Additional Elements of an Informed Consent [45 CFR 46.116(c)]
In addition to the Basic Elements, the Informed Consent Document may need to include the following:
- A statement that the particular treatment or procedure may involve risks to the subject (or to the embryo or fetus, if the subject is or may become pregnant) that are currently unforeseeable.
- Anticipated circumstances under which the subject's participation may be terminated by the investigator without regard to the subject's or the legally authorized representative's consent
- Any additional costs to the subject that may result from participation in the research
- The consequences of a subject's decision to withdraw from the research and procedures for orderly termination of participation by the subject
- A statement that significant new findings developed during the course of the research that may relate to the subject's willingness to continue participation will be provided to the subject
- The approximate number of subjects involved in the study
- A statement that the subject's biospecimens (even if identifiers are removed) may be used for commercial profit and whether the subject will or will not share in this commercial profit
- A statement regarding whether clinically relevant research results, including individual research results, will be disclosed to subjects, and if so, under what conditions
- For research involving biospecimens, whether the research will (if known) or might include whole genome sequencing (i.e., sequencing of a human germline or somatic specimen with the intent to generate the genome or exome sequence of that specimen)
A potential research subject must have an opportunity to:
- read the consent document,
- ask questions about anything they do not understand.
- Usually, if one is considering participating in a clinical trial, he or she may take the consent document home to discuss with family, friend or advocate.
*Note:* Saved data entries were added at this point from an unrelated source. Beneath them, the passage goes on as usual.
(** The message and its end; on a connection that is closed both fail. *)
Definition write_body (payload : string) : SM (option error) :=
  c ← get_client; if cl_closed c then mret (Some errClosed) else smtp (WriteBody (cl_tls c) (dot_Write wstateBegin payload).1).

Definition close_body (ending : string) : SM (option error) :=
  c ← get_client;
  if cl_closed c then mret (Some errClosed) else r ← smtp (EndBody (cl_tls c) ending); mret (smtp_failed (expecting 250 r)).

(** ** Dispatcher.Send *)

Definition new_client (host : string) (tls : bool) : Client := {|
  cl_serverName := host; cl_tls := tls; cl_didHello := false; cl_helloError := None; cl_ext := None; cl_closed := false |}.

(** [smtp.NewClient] on a connection; when it fails the connection is closed. *)
Definition NewClient (host : string) (tls : bool) : prog SmtpE (error + Client) :=
  r ← call Greeting;
  match expecting 220 r with
  | inl e => _ ← call CloseConn; mret (inl e)
  | inr _ => mret (inr (new_client host tls))
  end.

(** [net.JoinHostPort]. *)
Definition JoinHostPort (host port : string) : string :=
  if Contains host ":" || Contains host "%" then "[" +:+ host +:+ "]:" +:+ port else host +:+ ":" +:+ port.

(** The client, encrypted where the configuration or the server provide for it. *)
Definition connect (cfg : SMTPConfig) (addr : string) : prog SmtpE (error + Client) :=
  if sc_DirectTLS cfg || (sc_Port cfg =? 465) then
    d ← call (DialTLS addr);
    match d with
    | Some e => mret (inl (ErrWrap ("failed to connect via direct TLS to " +:+ addr +:+ ": ") e))
    | None =>
        c ← NewClient (sc_Host cfg) true;
        mret (match c with inl e => inl (ErrWrap "failed to create SMTP client over TLS: " e) | inr c => inr c end)
    end
  else
    d ← call (DialTCP addr);
    match d with
    | Some e => mret (inl (ErrWrap ("failed to dial SMTP server " +:+ addr +:+ ": ") e))
    | None =>
        c ← NewClient (sc_Host cfg) false;
        match c with
        | inl e => mret (inl (ErrWrap "failed to create SMTP client: " e))
        | inr c =>
            if negb (sc_StartTLS cfg) then mret (inr c)
            else
              '(ok, c) ← Extension "STARTTLS" c;
              if negb ok then mret (inr c)
              else
                '(e, c) ← StartTLS c;
                match e with
                | Some e => _ ← close_client c; mret (inl (ErrWrap ("STARTTLS handshake failed with " +:+ addr +:+ ": ") e))
                | None => mret (inr c)
                end
        end
    end.

Definition has_credentials (cfg : SMTPConfig) : bool := negb (sc_Username cfg =? "")%string && negb (sc_Password cfg =? "")%string.

Definition authenticate (fuel : nat) (cfg : SMTPConfig) : SM (option error) :=
  if has_credentials cfg then
    e ← auth fuel (PlainAuth (sc_Username cfg) (sc_Password cfg) (sc_Host cfg));
    match e with
    | None => mret None
    | Some err =>
        e ← auth fuel (newLoginAuth (sc_Username cfg) (sc_Password cfg));
        mret (match e with
              | None => None
              | Some loginErr => Some (ErrNew ("SMTP authentication failed (auth: " +:+ error_text err +:+ ", login fallback: "
                                               +:+ error_text loginErr +:+ ")"))
              end)
    end
  else mret None.

(** The recipients of the envelope: trimmed, the first of each address up to
    case. *)
Fixpoint dedup_recipients (seen : list string) (l : list string) : list string :=
  match l with
  | [] => []
  | r :: l =>
      let clean := TrimSpace r in
      if (clean =? "")%string || existsb (String.eqb (ToLower clean)) seen then dedup_recipients seen l
      else clean :: dedup_recipients (ToLower clean :: seen) l
  end.

Fixpoint name_recipients (l : list string) : SM (option error) :=
  match l with
  | [] => mret None
  | r :: l =>
      e ← Rcpt r;
      match e with
      | Some e => mret (Some (ErrWrap ("SMTP RCPT TO failed for " +:+ r +:+ ": ") e))
      | None => name_recipients l
      end
  end.

(** Behind a write that failed nothing more is sent, but the answer is read. *)
Definition transmit (payload : string) : SM (option error) :=
  e ← Data;
  match e with
  | Some e => mret (Some (ErrWrap "SMTP DATA command failed: " e))
  | None =>
      e ← write_body payload;
      match e with
      | Some e => _ ← close_body ""; mret (Some (ErrWrap "failed writing SMTP body payload: " e))
      | None =>
          e ← close_body (dot_Close (dot_Write wstateBegin payload).2);
          mret (match e with Some e => Some (ErrWrap "failed closing SMTP DATA stream: " e) | None => None end)
      end
  end.

(** The steps 3 to 6 of [Send]. *)
Definition deliver (fuel : nat) (cfg : SMTPConfig) (from : string) (recipients : list string) (payload : string) : SM (option error) :=
  e ← authenticate fuel cfg;
  match e with
  | Some e => mret (Some e)
  | None =>
      e ← Mail from;
      match e with
      | Some e => mret (Some (ErrWrap ("SMTP MAIL FROM failed for " +:+ from +:+ ": ") e))
      | None =>
          e ← name_recipients recipients;
          match e with Some e => mret (Some e) | None => transmit payload end
      end
  end.

Definition or_list {A} (l d : list A) : list A := match l with [] => d | _ => l end.

(** What [Send] sends of a message: the sender, the recipients of the headers and
    of the envelope, and the subject. *)
Definition effective_from (cfg : SMTPConfig) (msg : Message) : string := or_string (ms_From msg) (sc_From cfg).
Definition effective_to (cfg : SMTPConfig) (msg : Message) : list string := or_list (ms_To msg) (sc_To cfg).
Definition effective_cc (cfg : SMTPConfig) (msg : Message) : list string := or_list (ms_Cc msg) (sc_Cc cfg).
Definition effective_bcc (cfg : SMTPConfig) (msg : Message) : list string := or_list (ms_Bcc msg) (sc_Bcc cfg).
An investigator should only get consent from a potential research subject if:
- enough time was given to the research subject to consider whether or not to participate
- the investigator has not persuaded or influenced the potential research subject.
The information must be in language that is understandable to the research subject.
Informed consent may not include language that:
- the research subject is made to ignore or appear to ignore any of the research subject's legal rights,
- releases or appears to release the investigator, the sponsor, the institution, or its agents from their liability for negligence.